▶ [WHAT IS NEEDED]: In the records that follow, the lines from the one containing "(msg : string)." to the one containing "(** Go leaves", inclusive, are to be given again exactly.

▶ [Stored data]:
****
(** * HORNET tip endpoints: [getTipInfo], [getTransactionsToApprove] and the
      REST [/tips] route.

    A shallow embedding of [plugins/webapi/tips.go] and of the route table
    built by [configure] in [plugins/restapi/v1/plugin.go].

    The handlers read the node through packages whose code lives elsewhere
    ([tangle], [dag], [config], [urts], [hornet]); what they return is a field
    of the record [Node] (or of [Externals] for pure helpers and constants),
    so every statement below holds for any node.  Each call a handler makes
    to a collaborator is appended to a trace, which is how "this check is
    made before that one" and "nothing else is consulted" are stated.

    Not modelled: the reference counting of cached objects ([Retain],
    [Release], the [defer]red releases); it does not influence a response. *)

From Stdlib Require Import ZArith List String Ascii Bool Lia.
Import ListNotations.

Local Open Scope string_scope.
Local Open Scope list_scope.
Local Open Scope Z_scope.

(* ===================================================================== *)
(** ** Milestone indexes *)
(* ===================================================================== *)

(** [milestone.Index] is a [uint32]: subtraction wraps around, and the
    conversion [milestone.Index(n)] of an [int] keeps the low 32 bits. *)
Module Milestone.

Definition Index : Type := Z.

Definition modulus : Z := 2 ^ 32.

Definition wrap (z : Z) : Index := z mod modulus.

(** [a - b] on [milestone.Index]. *)
Definition sub (a b : Index) : Index := wrap (a - b).

(** [milestone.Index(n)] for an [int] [n]. *)
Definition ofInt (n : Z) : Index := wrap n.

(** [a > b]. *)
Definition gtb (a b : Index) : bool := b <? a.

(** The indexes a [uint32] can hold. *)
Definition inRange (a : Index) : Prop := 0 <= a < modulus.

End Milestone.

(* ===================================================================== *)
(** ** HTTP status codes ([net/http]) *)
(* ===================================================================== *)

Module Http.
Definition StatusOK : Z := 200.
Definition StatusBadRequest : Z := 400.
Definition StatusNotFound : Z := 404.
Definition StatusMethodNotAllowed : Z := 405.
Definition StatusInternalServerError : Z := 500.
Definition StatusServiceUnavailable : Z := 503.
End Http.

(* ===================================================================== *)
(** ** [guards.IsTransactionHash] (iota.go) *)
(* ===================================================================== *)

Module Guards.

(** A tryte is one of [9ABCDEFGHIJKLMNOPQRSTUVWXYZ]. *)
Definition isTryte (c : ascii) : bool :=
  let n := nat_of_ascii c in
  Nat.eqb n 57 || (Nat.leb 65 n && Nat.leb n 90).

Definition HashTrytesSize : nat := 81.

(** A transaction hash is exactly 81 trytes. *)
Definition IsTransactionHash (trytes : string) : bool :=
  Nat.eqb (String.length trytes) HashTrytesSize
  && forallb isTryte (list_ascii_of_string trytes).

End Guards.

(* ===================================================================== *)
(** ** What the handlers read *)
(* ===================================================================== *)

(** [hornet.Hash] is a byte string; the handlers use it as a map key through
    [string(hash)]. *)
Definition Hash : Type := string.

(** Transaction metadata as the handlers read it. *)
Record Metadata : Type := {
  GetTxHash : Hash;
  IsTail : bool;
  IsSolid : bool;
  IsConflicting : bool;
  IsConfirmed : bool
}.

(** The two approvees of a bundle: [GetTrunkHash(true)], [GetBranchHash(true)]. *)
Record Bundle : Type := {
  GetTrunkHash : Hash;
  GetBranchHash : Hash
}.

Record SnapshotInfo : Type := {
  EntryPointIndex : Milestone.Index
}.

(** The configuration keys read by [getTipInfo]. *)
Inductive ConfigKey : Type :=
| CfgTipSelBelowMaxDepth
| CfgTipSelMaxDeltaTxYoungestRootSnapshotIndexToLSMI
| CfgTipSelMaxDeltaTxApproveesOldestRootSnapshotIndexToLSMI.

(** The plugins whose status the handlers and [configure] ask for. *)
Inductive Plugin : Type :=
| urts_PLUGIN
| spammer_PLUGIN.

(** The errors of [SelectNonLazyTips].  The handler compares the error with
    the two sentinels [tangle.ErrNodeNotSynced] and
    [tipselect.ErrNoTipsAvailable]; any other error only shows its message. *)
Inductive error : Type :=
| ErrNodeNotSynced
| ErrNoTipsAvailable
| ErrOther (msg : string).

(** Pure helpers and constants of the packages [hornet], [webapi], [tangle]
    and [tipselect], declared outside the files embedded here. *)
Record Externals : Type := {
  (** [hornet.HashFromHashTrytes] *)
  HashFromHashTrytes : string -> Hash;
  (** [hornet.Hash.Trytes] *)
  Trytes : Hash -> string;
  (** the message of [webapi.ErrInternalError] *)
  ErrInternalError : string;
  (** the message of [tangle.ErrNodeNotSynced] *)
  ErrNodeNotSyncedText : string;
  (** the message of [tipselect.ErrNoTipsAvailable] *)
  ErrNoTipsAvailableText : string
}.

(** [err.Error()] *)
Definition Error (x : Externals) (err : error) : string :=
  match err with
  | ErrNodeNotSynced => ErrNodeNotSyncedText x
  | ErrNoTipsAvailable => ErrNoTipsAvailableText x
  | ErrOther msg => msg
  end.

(** The node as one request sees it. *)
Record Node : Type := {
  (** [node.IsSkipped] *)
  IsSkipped : Plugin -> bool;
  (** [tangle.IsNodeSyncedWithThreshold] *)
  IsNodeSyncedWithThreshold : bool;
  (** [tangle.GetCachedTxMetadataOrNil]; [None] is [nil] *)
  GetCachedTxMetadataOrNil : Hash -> option Metadata;
  (** [tangle.GetSolidMilestoneIndex] *)
  GetSolidMilestoneIndex : Milestone.Index;
  (** [dag.GetTransactionRootSnapshotIndexes]: the pair (YTRSI, OTRSI) *)
  GetTransactionRootSnapshotIndexes :
    Metadata -> Milestone.Index -> Milestone.Index * Milestone.Index;
  (** [config.NodeConfig.GetInt] *)
  GetInt : ConfigKey -> Z;
  (** [tangle.GetCachedBundleOrNil]; [None] is [nil] *)
  GetCachedBundleOrNil : Hash -> option Bundle;
  (** [tangle.SolidEntryPointsContain] *)
  SolidEntryPointsContain : Hash -> bool;
  (** [tangle.GetSnapshotInfo] *)
  GetSnapshotInfo : SnapshotInfo;
  (** [urts.TipSelector.SelectNonLazyTips]: an error or the selected tips *)
  SelectNonLazyTips : error + list Hash;
  (** [deps.NodeConfig.Bool(powcore.CfgNodeEnableProofOfWork)] *)
  CfgNodeEnableProofOfWork : bool;
  (** Go leaves the iteration order of a map unspecified: [true] when the
      [range] over the two approvees yields the branch before the trunk. *)
  rangeBranchFirst : bool
}.

(** The result of [mapstructure.Decode(i, query)]: the handler's input [i]
    is represented by what it decodes to. *)
Inductive Decoded (A : Type) : Type :=
| DecodeOk (query : A)
| DecodeErr (err : string).
Arguments DecodeOk {A} query.
Arguments DecodeErr {A} err.

Record GetTipInfo : Type := {
  TailTransaction : string
}.

Record GetTransactionsToApprove : Type := {
  Reference : string
}.

(** The JSON bodies the handlers send. *)
Inductive Body : Type :=
| ErrorReturn (Error : string)
| GetTipInfoReturn (Confirmed Conflicting ShouldPromote ShouldReattach : bool)
| GetTransactionsToApproveReturn (TrunkTransaction BranchTransaction : string).

(* ===================================================================== *)
(** ** The handler monad *)
(* ===================================================================== *)

(** A call to a collaborator, as recorded in the trace. *)
Inductive Call : Type :=
| CallIsSkipped (p : Plugin)
| CallIsNodeSyncedWithThreshold
| CallDecode
| CallIsTransactionHash (trytes : string)
| CallGetCachedTxMetadataOrNil (h : Hash)
| CallGetSolidMilestoneIndex
| CallGetTransactionRootSnapshotIndexes (m : Metadata) (lsmi : Milestone.Index)
| CallGetInt (key : ConfigKey)
| CallGetCachedBundleOrNil (h : Hash)
| CallSolidEntryPointsContain (h : Hash)
| CallGetSnapshotInfo
| CallSelectNonLazyTips.

(** How a handler ends: [c.JSON(status, body)] followed by [return], or a
    run-time panic (an index out of range). *)
Inductive Outcome : Type :=
| JSON (status : Z) (body : Body)
| Panic.

(** A computation of a handler: the calls made so far, and either the
    outcome that ended the handler or a value to go on with. *)
Definition Handler (A : Type) : Type := list Call * (Outcome + A).

Definition ret {A : Type} (a : A) : Handler A := ([], inr a).

Definition bind {A B : Type} (m : Handler A) (k : A -> Handler B) : Handler B :=
  match m with
  | (t, inl o) => (t, inl o)
  | (t, inr a) => let (t', r) := k a in (t ++ t', r)
  end.

(** A call to a collaborator, with the value it returns. *)
Definition call {A : Type} (c : Call) (a : A) : Handler A := ([c], inr a).

(** [c.JSON(status, body); return] *)
Definition respond {A : Type} (status : Z) (body : Body) : Handler A :=
  ([], inl (JSON status body)).

Definition panic {A : Type} : Handler A := ([], inl Panic).

Declare Scope handler_scope.
Delimit Scope handler_scope with handler.
Notation "x <- m ;; k" := (bind m (fun x => k))
  (at level 100, m at next level, right associativity) : handler_scope.
Local Open Scope handler_scope.

(** A handler answers on every path, so it computes no value. *)
Definition run (h : Handler Empty_set) : list Call * Outcome :=
  match h with
  | (t, inl o) => (t, o)
  | (_, inr e) => match e with end
  end.

(** [tips[n]] on a slice. *)
Definition index (tips : list Hash) (n : nat) : Handler Hash :=
  match nth_error tips n with
  | Some h => ret h
  | None => panic
  end.

(* ===================================================================== *)
(** ** [plugins/webapi/tips.go] *)
(* ===================================================================== *)

(** The keys of the map literal
    [{string(trunk): {}, string(branch): {}}] in the order the [range]
    yields them: one key when both approvees are the same transaction. *)
Definition approveeHashes (node : Node) (b : Bundle) : list Hash :=
  if String.eqb (GetTrunkHash b) (GetBranchHash b) then [GetTrunkHash b]
  else if rangeBranchFirst node then [GetBranchHash b; GetTrunkHash b]
  else [GetTrunkHash b; GetBranchHash b].

(** The body of the loop over the approvees, and the rest of the loop. *)
Fixpoint scanApprovees (x : Externals) (node : Node) (lsmi : Milestone.Index)
    (hashes : list Hash) : Handler unit :=
  match hashes with
  | [] => ret tt
  | approveeHash :: rest =>
      isSEP <- call (CallSolidEntryPointsContain approveeHash)
                    (SolidEntryPointsContain node approveeHash) ;;
      approveeORTSI <-
        (if isSEP : bool then
           info <- call CallGetSnapshotInfo (GetSnapshotInfo node) ;;
           ret (EntryPointIndex info)
         else
           cachedApproveeTxMeta <-
             call (CallGetCachedTxMetadataOrNil approveeHash)
                  (GetCachedTxMetadataOrNil node approveeHash) ;;
           match cachedApproveeTxMeta with
           | None =>
               respond Http.StatusBadRequest
                 (ErrorReturn ("approvee transaction not found: "
                               ++ Trytes x approveeHash)%string)
           | Some meta =>
               idx <- call (CallGetTransactionRootSnapshotIndexes meta lsmi)
                           (GetTransactionRootSnapshotIndexes node meta lsmi) ;;
               ret (snd idx)
           end) ;;
      maxDelta <-
        call (CallGetInt CfgTipSelMaxDeltaTxApproveesOldestRootSnapshotIndexToLSMI)
             (GetInt node CfgTipSelMaxDeltaTxApproveesOldestRootSnapshotIndexToLSMI) ;;
      if Milestone.gtb (Milestone.sub lsmi approveeORTSI) (Milestone.ofInt maxDelta)
      then respond Http.StatusOK (GetTipInfoReturn false false true false)
      else scanApprovees x node lsmi rest
  end.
****
▶ [RESULT BELOW]:
| ErrOther (msg : string).

(** Pure helpers and constants of the packages [hornet], [webapi], [tangle]
    and [tipselect], declared outside the files embedded here. *)
Record Externals : Type := {
  (** [hornet.HashFromHashTrytes] *)
  HashFromHashTrytes : string -> Hash;
  (** [hornet.Hash.Trytes] *)
  Trytes : Hash -> string;
  (** the message of [webapi.ErrInternalError] *)
  ErrInternalError : string;
  (** the message of [tangle.ErrNodeNotSynced] *)
  ErrNodeNotSyncedText : string;
  (** the message of [tipselect.ErrNoTipsAvailable] *)
  ErrNoTipsAvailableText : string
}.

(** [err.Error()] *)
Definition Error (x : Externals) (err : error) : string :=
  match err with
  | ErrNodeNotSynced => ErrNodeNotSyncedText x
  | ErrNoTipsAvailable => ErrNoTipsAvailableText x
  | ErrOther msg => msg
  end.

(** The node as one request sees it. *)
Record Node : Type := {
  (** [node.IsSkipped] *)
  IsSkipped : Plugin -> bool;
  (** [tangle.IsNodeSyncedWithThreshold] *)
  IsNodeSyncedWithThreshold : bool;
  (** [tangle.GetCachedTxMetadataOrNil]; [None] is [nil] *)
  GetCachedTxMetadataOrNil : Hash -> option Metadata;
  (** [tangle.GetSolidMilestoneIndex] *)
  GetSolidMilestoneIndex : Milestone.Index;
  (** [dag.GetTransactionRootSnapshotIndexes]: the pair (YTRSI, OTRSI) *)
  GetTransactionRootSnapshotIndexes :
    Metadata -> Milestone.Index -> Milestone.Index * Milestone.Index;
  (** [config.NodeConfig.GetInt] *)
  GetInt : ConfigKey -> Z;
  (** [tangle.GetCachedBundleOrNil]; [None] is [nil] *)
  GetCachedBundleOrNil : Hash -> option Bundle;
  (** [tangle.SolidEntryPointsContain] *)
  SolidEntryPointsContain : Hash -> bool;
  (** [tangle.GetSnapshotInfo] *)
  GetSnapshotInfo : SnapshotInfo;
  (** [urts.TipSelector.SelectNonLazyTips]: an error or the selected tips *)
  SelectNonLazyTips : error + list Hash;
  (** [deps.NodeConfig.Bool(powcore.CfgNodeEnableProofOfWork)] *)
  CfgNodeEnableProofOfWork : bool;
  (** Go leaves the iteration order of a map unspecified: [true] when the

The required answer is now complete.